Backed by students and PAC, former R.I. rep. fights corporate control

By
Contributing Writer
Thursday, March 3, 2011

David Segal, a former state representative who garnered support from students for his congressional bid last September, has stayed active in politics since finishing third in the first district Democratic primary.

 In October, he co-founded a political action committee with activist Aaron Swartz called Demand Progress. As a member of the Rhode Island House of Representatives for District 2, Segal was an important ally for University student groups supporting progressive causes.

Segal said he intends to use the PAC to promote the policies he advocated while in office and to “try to push back against corporate control of governments and the power of the incredibly wealthy in this country.”

So far, Demand Progress has focused on the issues of free speech and “Internet freedom.” It was able to influence the outcome of the vote to renew the Patriot Act in Congress because other groups opposing the controversial law, demoralized by their inability to block its passage in previous years, stayed on the sidelines this year, Segal said.

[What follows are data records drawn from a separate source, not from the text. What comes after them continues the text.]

Lemma strtok_skip_eq fuel m q p d s :
  cstr m q [d] -> cstr m p s -> (2 <= fuel)%nat ->
  strtok_skip fuel q p m = Ret (p + (if hd 0 s =? d then 1 else 0), m).
Proof.
  intros Hq Hp Hf. destruct fuel as [|[|fuel]]; [lia..|]. unfold strtok_skip.
  destruct (cstr_head _ _ _ _ Hq) as [Hd Hd0]. pose proof (load8_hd _ _ _ Hp) as Hl.
  destruct Hq as (Hr & _ & Hn%cstr_nul).
  assert (Hskip : forall fuel' p' i, 0 < i -> i = 1 -> loop (S fuel') (i, p') (fun '(i, search) =>
    let* d := load8 (q + i) in
    if d =? 0 then ret (inr search) else
    let* b := load8 search in
    if b =? 0 then ret (inr search) else
    ret (inl (i + 1, if b =? d then search + 1 else search))) m = Ret (p', m)).
  { intros fuel' p' i _ ->. erewrite loop_done; [done|]. by rewrite (bind_Ret _ _ _ _ _ Hn). }
  destruct (hd 0 s =? 0) eqn:E0.
  - apply Z.eqb_eq in E0. erewrite loop_done.
    2: { rewrite Z.add_0_r, (bind_Ret _ _ _ _ _ Hd), Hd0, (bind_Ret _ _ _ _ _ Hl), E0. done. }
    rewrite E0. destruct (Z.eqb_spec 0 d); [lia|]. by rewrite Z.add_0_r.
  - erewrite loop_next.
    2: { rewrite Z.add_0_r, (bind_Ret _ _ _ _ _ Hd), Hd0, (bind_Ret _ _ _ _ _ Hl), E0. done. }
    rewrite Hskip by lia. destruct (hd 0 s =? d); [done|]. by rewrite Z.add_0_r.
Qed.

Lemma strtok_skip_loop fuel fuel' m q p d s :
  cstr m q [d] -> cstr m p s -> (2 <= fuel')%nat -> (length s < fuel)%nat ->
  loop fuel p (fun old =>
    let* search := strtok_skip fuel' q old in
    ret (if search =? old then inr search else inl search)) m
  = Ret (p + Z.of_nat (length s - length (skip_char d s)), m).
Proof.
  intros Hq Hp Hf. revert p s Hp. induction fuel as [|fuel IH]; intros p s Hp Hl; [lia|].
  pose proof (strtok_skip_eq fuel' m q p d s Hq Hp Hf) as Hk. revert Hk.
  destruct s as [|c s]; cbn [hd skip_char].
  - assert ((0 =? d) = false) as -> by (destruct Hq; lia). intros Hk.
    rewrite Z.add_0_r in Hk. erewrite loop_done; [by rewrite Nat.sub_diag, Z.add_0_r|].
    by rewrite (bind_Ret _ _ _ _ _ Hk), Z.eqb_refl.
  - destruct (c =? d); intros Hk.
    + erewrite loop_next.
      2: { rewrite (bind_Ret _ _ _ _ _ Hk). destruct (Z.eqb_spec (p + 1) p); [lia|done]. }
      destruct Hp as (_ & _ & Hp). cbn [length] in Hl. rewrite (IH _ s) by (done || lia).
      pose proof (skip_char_length d s). cbn [length]. do 2 f_equal. lia.
    + rewrite Z.add_0_r in Hk. erewrite loop_done; [by rewrite Nat.sub_diag, Z.add_0_r|].
      by rewrite (bind_Ret _ _ _ _ _ Hk), Z.eqb_refl.
Qed.

(** Writing a list of bytes, to build concrete memories. *)
Fixpoint put_bytes (m : mem) (p : Z) (l : list Z) : mem :=
  match l with
  | [] => m
  | b :: l' => put_bytes (<[p := b]> m) (p + 1) l'
  end.

Ltac solve_cstr := cbn; split_and!; first [lia | vm_compute; reflexivity].

(** * Properties *)

(** [strcmp] returns, with fuel beyond the first string's length, the
    lexicographic comparison of the two strings, leaves memory unchanged,
    and its result is [0] exactly on equal strings. *)
Theorem strcmp_correct fuel m p q s t :
  cstr m p s -> cstr m q t -> (length s < fuel)%nat ->
  strcmp fuel p q m = Ret (strcmp_val s t, m) /\ (strcmp_val s t = 0 <-> s = t).
Proof.
  intros Hs Ht Hf. split.
  - apply strcmp_loop; [by rewrite Z.add_0_r..|done].
  - apply strcmp_val_eq; by eapply cstr_bytes_ok.
Qed.

Lemma strcmp_correct_witness :
  let m := put_bytes (put_bytes ∅ 100 (zstr "romfs" ++ [0])) 200 (zstr "rom" ++ [0]) in
  strcmp 10 100 200 m = Ret (102, m).
Proof.
  intros m. apply (strcmp_correct 10 m 100 200 (zstr "romfs") (zstr "rom")).
  - solve_cstr.
  - solve_cstr.
  - cbn; lia.
Defined.

(** [strncmp] with a positive bound compares the first [n] bytes of the
    two strings and reads nothing it may not read. *)
Theorem strncmp_correct m p q s t n :
  cstr m p s -> cstr m q t -> 0 < n ->
  strncmp p q n m = Ret (strcmp_val (take (Z.to_nat n) s) (take (Z.to_nat n) t), m).
Proof.
  intros Hs Ht Hn. unfold strncmp. destruct (Z.eqb_spec n 0); [lia|].
  pose proof (strncmp_loop (Z.to_nat (n - 1)) m p q s t 0) as H.
  replace (0 + Z.of_nat (Z.to_nat (n - 1))) with (n - 1) in H by lia.
  rewrite H by (by rewrite Z.add_0_r).
  by replace (S (Z.to_nat (n - 1))) with (Z.to_nat n) by lia.
Qed.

Congress renewed the act — but for two months instead of three years — and plans to look into ways to reform it.

“We are hoping to broaden the menu of issues we work on and start working on issues of corporate control,” Segal said.

Following his unsuccessful run for Congress, Segal campaigned for other candidates for local office in Rhode Island and Massachusetts, he said.

Lyndsey Barnes ’11, who worked on Segal’s campaign during the summer and fall, said she was encouraged by Segal’s actions after he lost the primary. “He pretty much started the PAC right after the primary, and that means a lot of great things about his future,” she said.

Barnes originally joined Segal’s campaign because she supported his advocacy for burial rights for same-sex partners. “The Brown community still has a lot of support for him because he was so involved with us for the past eight years,” she said.

Alex Campbell ’10, who also volunteered for Segal’s campaign, said students still support Segal for the same reasons they “were attracted to his record and what he stands for in the first place.”

While he has not ruled out running for office in the future, the 31-year-old Segal said he is enjoying a break from public office, which he has held since he was 23 years old. He was first elected to the Providence City Council in 2002.

“I definitely think he has a future in politics, whether it’s with something like the PAC he’s doing right now or if he decides to run again,” Barnes said. “I think that a lot more people are aware of who he is and what he stands for, which sets him up to have a future in Rhode Island or elsewhere.”

Will Emmons ’09, campaign manager for Segal’s 2008 General Assembly reelection campaign and a member of his congressional campaign staff, said he would be happy to campaign for Segal if he ever decides to run again.

“I think the PAC is off to a really exciting start,” Emmons said, adding that he is impressed by Segal’s extensive network of contacts and ongoing work with Demand Progress.

“I think that David has an exciting life ahead of him regardless of what he decides to do,” he said.